> Task brief: In the entries below, every line that contains "rest" must be located and copied.

====

(** The tree of [a | b > f], with the arguments and the file name read from
    the buffer. *)
Lemma parse_pipe_redirection_view la ia lb ib lf t w :
  Forall (λ c, is_whitespace c = true) la → tokens_ok ia →
  Forall (λ c, is_whitespace c = true) lb → tokens_ok ib →
  Forall (λ c, is_whitespace c = true) lf → t ≠ [] → Forall token_char t →
  NULL ∉ w → (∀ c, head w = Some c → is_whitespace c = true) →
  plain (la ++ flat ia) → plain (lb ++ flat ib) → plain (lf ++ t ++ w) →
  ∃ command s',
    parse_command 0
      (line_state ((la ++ flat ia) ++ "|"%char :: (lb ++ flat ib) ++ ">"%char :: lf ++ t ++ w))
      = Ret (command, s') ∧
    view (memory s') command =
      Piped (Execute (map fst (take MAXIMUM_ARGUMENTS ia)))
        (Redirect (Execute (map fst (take MAXIMUM_ARGUMENTS ib))) t
           (Z.lor O_WRONLY O_CREATE) 1).
Proof.
  intros Hla Hia Hlb Hib Hlf Ht0 Ht Hw Hwh Pa Pb Pf.
  assert (Na : NULL ∉ la ++ flat ia).
  { rewrite not_elem_of_app. auto using whitespace_no_NULL, flat_not_NULL. }
  assert (Nb : NULL ∉ lb ++ flat ib).
  { rewrite not_elem_of_app. auto using whitespace_no_NULL, flat_not_NULL. }
  assert (Nf : NULL ∉ lf ++ t ++ w).
  { rewrite !not_elem_of_app. auto using whitespace_no_NULL, token_char_not_NULL. }
  rewrite parse_command_split_pipe_redirection by done.
  unfold line_state. run.
  set (a := la ++ flat ia). set (b := lb ++ flat ib). set (f := lf ++ t ++ w).
  (* the left command *)
  replace (<[length a:=NULL]> ((a ++ "|"%char :: b ++ ">"%char :: f) ++ [NULL]))
    with ([] ++ la ++ flat ia ++ NULL :: b ++ ">"%char :: f ++ [NULL]).
  2:{ rewrite <- (app_assoc a). cbn [app]. rewrite insert_middle. subst a.
      rewrite <- !app_assoc. cbn [app]. by rewrite <- ?app_assoc. }
  rewrite (parse_execute_items [] la ia) by done. run. cbn [length app Nat.add].
  set (P1 := la ++ terminated MAXIMUM_ARGUMENTS ia ++ [NULL]).
  assert (L1 : length P1 = length a + 1).
  { subst P1 a. rewrite !length_app, terminated_length. simpl. lia. }
  (* the right command *)
  replace (<[length a + 1 + length b:=NULL]>
             (la ++ terminated MAXIMUM_ARGUMENTS ia ++ NULL :: b ++ ">"%char :: f ++ [NULL]))
    with (P1 ++ lb ++ flat ib ++ NULL :: f ++ [NULL]).
  2:{ replace (la ++ terminated MAXIMUM_ARGUMENTS ia ++ NULL :: b ++ ">"%char :: f ++ [NULL])
        with ((P1 ++ b) ++ ">"%char :: f ++ [NULL])
        by (subst P1; rewrite <- !app_assoc; simpl; by rewrite <- ?app_assoc).
      replace (length a + 1 + length b) with (length (P1 ++ b))
        by (rewrite length_app; lia).
      rewrite insert_middle. subst b. by rewrite <- !app_assoc. }
  rewrite <- L1, (parse_execute_items P1 lb ib) by done. run.
  set (P2 := P1 ++ lb ++ terminated MAXIMUM_ARGUMENTS ib ++ [NULL]).
  assert (L2 : length P2 = length P1 + length b + 1).
  { subst P2 b. rewrite !length_app, terminated_length. simpl. lia. }
  (* the file name *)
  assert (Hr : ∃ c rest, w ++ [NULL] = c :: rest ∧ (is_whitespace c = true ∨ c = NULL)).
  { destruct w as [|c w]; [by exists NULL, []; auto|].
    exists c, (w ++ [NULL]). split; [done|]. left. by apply Hwh. }
  destruct Hr as (c & rest & Er & Hc).
  replace (P1 ++ lb ++ terminated MAXIMUM_ARGUMENTS ib ++ NULL :: f ++ [NULL])
    with (P2 ++ lf ++ t ++ c :: rest)
    by (subst P2 f; rewrite <- Er, <- !app_assoc; cbn [app]; by rewrite <- ?app_assoc).
  rewrite <- L2, parse_redirection_file_name_token by done. run.
  eexists _, _. split; [done|]. cbn [memory view].
  set (m := P2 ++ lf ++ t ++ NULL :: rest).
  assert (A1 : arguments m (slots (starts (length la) ia))
               = map fst (take MAXIMUM_ARGUMENTS ia)).
  { rewrite arguments_slots.
    replace m
      with (la ++ terminated MAXIMUM_ARGUMENTS ia ++
            NULL :: lb ++ terminated MAXIMUM_ARGUMENTS ib ++ NULL :: lf ++ t ++ NULL :: rest)
      by (subst m P2 P1; rewrite <- !app_assoc; cbn [app]; by rewrite <- ?app_assoc).
    by apply cstrings_items. }
  assert (A2 : arguments m (slots (starts (length P1 + length lb) ib))
               = map fst (take MAXIMUM_ARGUMENTS ib)).
  { rewrite arguments_slots, <- length_app.
    replace m
      with ((P1 ++ lb) ++ terminated MAXIMUM_ARGUMENTS ib ++ NULL :: lf ++ t ++ NULL :: rest)
      by (subst m P2; rewrite <- !app_assoc; cbn [app]; by rewrite <- ?app_assoc).
    by apply cstrings_items. }
  assert (A3 : cstring m (length P2 + length lf) = t).
  { subst m. rewrite (app_assoc P2 lf), <- length_app.
    apply cstring_terminated. by apply token_char_not_NULL. }
  by rewrite A1, A2, A3.
Qed.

====

> Written answer:
  assert (Hr : ∃ c rest, w ++ [NULL] = c :: rest ∧ (is_whitespace c = true ∨ c = NULL)).
  destruct Hr as (c & rest & Er & Hc).
    with (P2 ++ lf ++ t ++ c :: rest)
  set (m := P2 ++ lf ++ t ++ NULL :: rest).
            NULL :: lb ++ terminated MAXIMUM_ARGUMENTS ib ++ NULL :: lf ++ t ++ NULL :: rest)
      with ((P1 ++ lb) ++ terminated MAXIMUM_ARGUMENTS ib ++ NULL :: lf ++ t ++ NULL :: rest)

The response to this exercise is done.